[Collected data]
*** Begin section ***

(** The regions before [j] have nothing to claim: the loop gets to [j]. *)
Lemma claim_frames_skip d : forall fuel rfuel base needed i map s,
  0 < needed -> (0 < rfuel)%nat -> (forall i', (i <= i' < i + d)%nat -> exists r, regions map !! i' = Some r /\ no_frame r) ->
  claim_frames regions memmap_insert_region M_AVAILABLE M_UNAVAILABLE (d + fuel) rfuel base needed i 0 map s =
  claim_frames regions memmap_insert_region M_AVAILABLE M_UNAVAILABLE fuel rfuel base needed (i + d) 0 map s.
Proof.
  induction d as [|d IH]; intros fuel [|rfuel] base needed i map s Hn Hf Hr; try lia; [by rewrite Nat.add_0_r|].
  destruct (Hr i ltac:(lia)) as (r & Er & Hu & Hl & Hno). cbn [Nat.add claim_frames]. rewrite Er.
  rewrite (proj2 (Z.ltb_lt 0 needed)) by lia. rewrite <- Nat.add_succ_comm.
  destruct (Z.eqb_spec (region_type r) M_AVAILABLE) as [Ha|Ha]; cbn [negb]; [|apply IH; [done|lia|intros; apply Hr; lia]].
  destruct Hno as [Hno|Hno]; [done|]. destruct (region_frame_code r) as [-> H0]; [done|done|].
  unfold mbind at 1, M_mbind at 1. cbn [claim_region]. rewrite u32_id by done. fold (region_stop r).
  rewrite (proj2 (Z.leb_gt _ _)) by done. cbn [andb]. ostep. apply IH; [done|lia|intros; apply Hr; lia].
Qed.

Lemma claim_frames_run n j r fuel rfuel base map s :
  wf_space s -> tabled s n base -> unmapped_row s n base -> (0 < n < rfuel)%nat -> (j + 1 < fuel)%nat ->
  regions map !! j = Some r -> has_frames n r -> (forall i, (i < j)%nat -> exists r', regions map !! i = Some r' /\ no_frame r') ->
  exists s', claim_frames regions memmap_insert_region M_AVAILABLE M_UNAVAILABLE fuel rfuel base (Z.of_nat n) 0 0 map s =
    Ret (Some (claimed n (region_frame r) map), s') /\ ptes_updated (row n base) (bitmap_word base (region_frame r)) s s'.
Proof.
  intros Hwf Ht Hu Hn Hf Hr (Ha & Hl & Hs) Hb. replace fuel with (j + (2 + (fuel - j - 2)))%nat by lia.
  rewrite claim_frames_skip by (lia || (intros; apply Hb; lia)). cbn [Nat.add claim_frames]. rewrite Hr, Ha, Z.eqb_refl.
  rewrite (proj2 (Z.ltb_lt 0 _)) by lia. cbn [negb]. pose proof (u32_range (region_location r + region_size r)) as Hst. fold (region_stop r) in Hst.
  destruct (region_frame_code r) as [-> H0]; [done|unfold is_u32, region_frame in *; Z.div_mod_to_equations; lia|]. unfold mbind at 1, M_mbind at 1.
  destruct (claim_region_run n rfuel base (region_frame r) (region_stop r) (Z.of_nat n) 0 map s) as (s' & E & U);
    rewrite ?Z.mul_0_r, ?Z.add_0_r in *; try done; try lia; [by destruct Ht|].
  exists s'. split; [|done]. fold (region_stop r). rewrite E. ostep.
  destruct (regions _ !! S j); [by rewrite Z.ltb_irrefl|done].
Qed.
End boot_run.

(** The bitmap's pages, seen through the translation. *)
Lemma bitmap_translate s s' n base frame : wf_space s -> tabled s n base -> 0 <= frame -> frame mod 4096 = 0 ->
  frame + 4096 * Z.of_nat n <= 2 ^ 32 -> ptes_updated (row n base) (bitmap_word base frame) s s' ->
  forall va write, is_u32 va -> row n base (va / 4096) -> translate s' write va =
    if allows write (pde s (dir_index va)) then Some (frame + (va - base)) else None.
Proof.
  intros Hwf Ht Hf Hm Hb U va write Hva Hrow. rewrite (proj1 (row_translate s s' n base _ Hwf Ht U)) by done. cbv zeta.
  unfold bitmap_word. destruct Ht as (H1 & H2 & _). unfold row in Hrow.
  destruct (pte_word_fields (Z.lor PAGE_PRESENT PAGE_RW) (frame + 4096 * (va / 4096 - base / 4096)) (pte s (va / 4096)))
    as (P & R & _ & F); [unfold is_u32; lia|].
  unfold allows at 2. rewrite P, R. change (bit _) with 1 at 1. change (bit _) with 1. rewrite F.
  destruct (allows write (pde s (dir_index va))); [|done]. cbn [andb Z.eqb Pos.eqb]. rewrite orb_true_r. f_equal.
  rewrite page_offset_mod. Z.div_mod_to_equations. lia.
Qed.

Lemma protected_word w : present (type_word PAGE_PRESENT w) = 1 /\ rw (type_word PAGE_PRESENT w) = 0 /\
  frame_of (type_word PAGE_PRESENT w) = frame_of w.
Proof. destruct (type_word_fields PAGE_PRESENT w) as (-> & -> & _ & ->). done. Qed.

(** ** Both loops *)

(** The second row of entries, untouched by an update of the first. *)
Lemma tabled_updated P f s s' n p : ptes_updated P f s s' -> tabled s n p -> tabled s' n p.
Proof.
  intros U (H1 & H2 & H3 & H4). split; [done|]. split; [done|]. split; [done|]. intros j Hj. unfold has_table.
  rewrite (pu_pde _ _ _ _ U); [by apply H4|]. apply dir_index_range. unfold is_u32, page_tables in *. lia.
Qed.

Lemma unmapped_updated P f s s' n p : ptes_updated P f s s' -> tabled s n p -> unmapped_row s n p ->
  (forall q, row n p q -> ~ P q) -> unmapped_row s' n p.
Proof.
  intros U Ht Hu HP q Hq. destruct (tabled_row s n p q Ht Hq) as [Hr Hp]. rewrite (pu_out _ _ _ _ U) by (done || lia || by apply HP).
  by apply Hu.
Qed.

(** ** The rest of the boot table *)

Lemma translate_none s write va va' : va' / 4096 = va / 4096 -> translate s write va = None -> translate s write va' = None.
Proof.
  intros E. rewrite !translate_eq, <- !page_dir_index, E.
  destruct (allows write (pde s _)); [|done]. by destruct (allows write _).
Qed.

(** ** Up to the kernel heap *)
Section memory.
Context {Mp B D : Type} `{BitmapHeap B} (regions : Mp -> list region) (empty_map : Z -> Mp).
Context (memmap_insert_region : Mp -> Z -> Z -> Z -> Mp) (bitmap_size : Mp -> Z -> Z -> Z) (M_AVAILABLE M_UNAVAILABLE : Z).
Context (initialize_page_heap : descriptor -> Mp -> Z * B).
Context (initialize_system_heap : descriptor -> Mp -> (Z -> Z -> M (mm B) Z) -> M (mm B) (Z * D)).
Context (kernel_start kernel_tend kernel_end kernel_pstart kernel_pend : Z) (bitmap_bytes : B -> Z).

(** The memory map with the kernel's image taken out of it. *)
Definition without_kernel (map : Mp) : Mp := memmap_insert_region map kernel_pstart (u32 (kernel_pend - kernel_pstart)) M_UNAVAILABLE.

(** What the code needs of the memory map: [n] pages are the bitmap's, and the first
    region that is worth anything, the [j]-th, has [n] frames. *)
Record map_ready (n j : nat) (r : region) (fuel rfuel : nat) (map : Mp) : Prop := {
  mr_fuel : (0 < n < rfuel)%nat /\ (j + 1 < fuel)%nat;
  mr_needed : u32 (bitmap_size (without_kernel map) page_size 1 + page_size - 1) / page_size = Z.of_nat n;
  mr_region : regions (without_kernel map) !! j = Some r /\ has_frames M_AVAILABLE n r;
  mr_before : forall i, (i < j)%nat -> exists r', regions (without_kernel map) !! i = Some r' /\ no_frame M_AVAILABLE r'
}.
Lemma map_page_phys s va frame flags : wf_mm s -> is_u32 va -> dir_index va < 1023 ->
  is_u32 frame -> frame mod 4096 = 0 ->
  exists r s', map_page va frame flags s = Ret (r, s') /\
    ((r = err ENOMEM /\ mem s' = mem s /\ free_blocks (page_map s') = free_blocks (page_map s)) \/
     (r = err ENONE /\ remapped s s' va (mapped_to va frame flags))).
Proof.
  intros Hwf Hva Hi Hf Hm. pose proof (dir_index_range va Hva) as Hd.
  unfold map_page. change page_size with 4096. rewrite Hm. cbn [negb Z.eqb].
  change (Z.to_nat (page_table_levels - 1)) with 1%nat. change (page_table_levels - 1) with 1.
  unfold mbind, M_mbind.
  destruct (map_levels_phys s va Hwf Hva Hi) as (r & s1 & E & [(-> & Hmem & Hfr)|H1]); rewrite E; ostep.
  { eexists _, s1. split; [done|]. by left. }
  assert (r = err ENONE) as -> by (destruct H1 as [(? & _)|(? & _)]; done). cbn [negb Z.eqb err].
  assert (wf_space (mem s1) /\ has_table (mem s1) va /\ cr3 (mem s1) = cr3 (mem s)) as (Hw1 & Ht & Hc).
  { destruct H1 as [(_ & -> & Hp)|(_ & T & N)]; [by split; [apply Hwf|]|].
    split; [apply N|]. split; [exact (proj1 (nt_entry _ _ _ _ N))|apply N]. }
  pose proof (page_range va Hva) as Hq.
  assert (present (pde (mem s1) (va / 4096 / 1024)) = 1) as Hp1 by (by rewrite page_dir_index).
  assert (0 <= va / 4096 < 1047552) as Hr by (rewrite dir_index_div in Hi; Z.div_mod_to_equations; lia).
  destruct (poke_pte_word_translate va (Z.lor PAGE_PRESENT flags) frame (mem s1)) as (P1 & P2 & P3 & _);
    [done|done|done|done|done|].
  erewrite on_mem_Ret by (by apply set_pte_1). ostep.
  set (w := pte_word _ _ _) in *. set (u := poke (mem s1) (pte_addr (mem s1) (va / 4096)) w) in *.
  eexists _, _. split; [done|]. right. split; [done|].
  assert (forall q, q / 1024 = dir_index va -> q <> va / 4096 -> pte u q = pte (mem s1) q) as Hpte.
  { intros q Hqd Hne. unfold u. rewrite poke_pte_pte by first [done|exact (page_of_dir q va Hva Hqd)|rewrite Hqd; exact Ht].
    by rewrite decide_False. }
  split; cbn [mem page_map].
  - done.
  - done.
  - intros i Hir Hne. rewrite P2 by done. destruct H1 as [(_ & -> & _)|(_ & T & N)]; [done|]. by apply (nt_entries _ _ _ _ N).
  - rewrite P2 by done. exact Ht.
  - rewrite P2 by done. destruct H1 as [(_ & -> & Hp)|(_ & T & N)].
    + left. done.
    + right. destruct N as [N1 [N2 N2'] N3 N4 [N5 N5'] N6 N7 N8]. rewrite N5'. split_and!; [done|done|done|].
      intros q Hqd Hne. rewrite Hpte by done. by apply N7.
  - intros write. unfold mapped_to. rewrite P3, present_or, rw_or. unfold frame_base. by rewrite Hm, Z.sub_0_r.
  - intros a Ha Hfa. rewrite P2 in Hfa by done.
    assert (pget (phys u) a = pget (phys (mem s1)) a) as ->.
    { unfold u, poke, pget. cbn [phys]. rewrite lookup_insert_ne; [done|]. intros <-. apply Hfa.
      unfold pte_addr. rewrite page_dir_index. apply frame_at_offset; [apply frame_of_range|].
      pose proof (Z.mod_pos_bound (va / 4096) 1024 ltac:(lia)). lia. }
    destruct H1 as [(_ & -> & _)|(_ & T & N)]; [done|]. apply (nt_words _ _ _ _ N); [done|].
    by rewrite <- (proj2 (nt_entry _ _ _ _ N)).
Qed.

*** End section ***

What this task involves: Begin at the line that has "- intros i Hir" in the entries above; stop after the line that has "intros q Hqd Hne. rewrite". Transcribe exactly those lines and no others.

Response to this exercise:
  - intros i Hir Hne. rewrite P2 by done. destruct H1 as [(_ & -> & _)|(_ & T & N)]; [done|]. by apply (nt_entries _ _ _ _ N).
  - rewrite P2 by done. exact Ht.
  - rewrite P2 by done. destruct H1 as [(_ & -> & Hp)|(_ & T & N)].
    + left. done.
    + right. destruct N as [N1 [N2 N2'] N3 N4 [N5 N5'] N6 N7 N8]. rewrite N5'. split_and!; [done|done|done|].
      intros q Hqd Hne. rewrite Hpte by done. by apply N7.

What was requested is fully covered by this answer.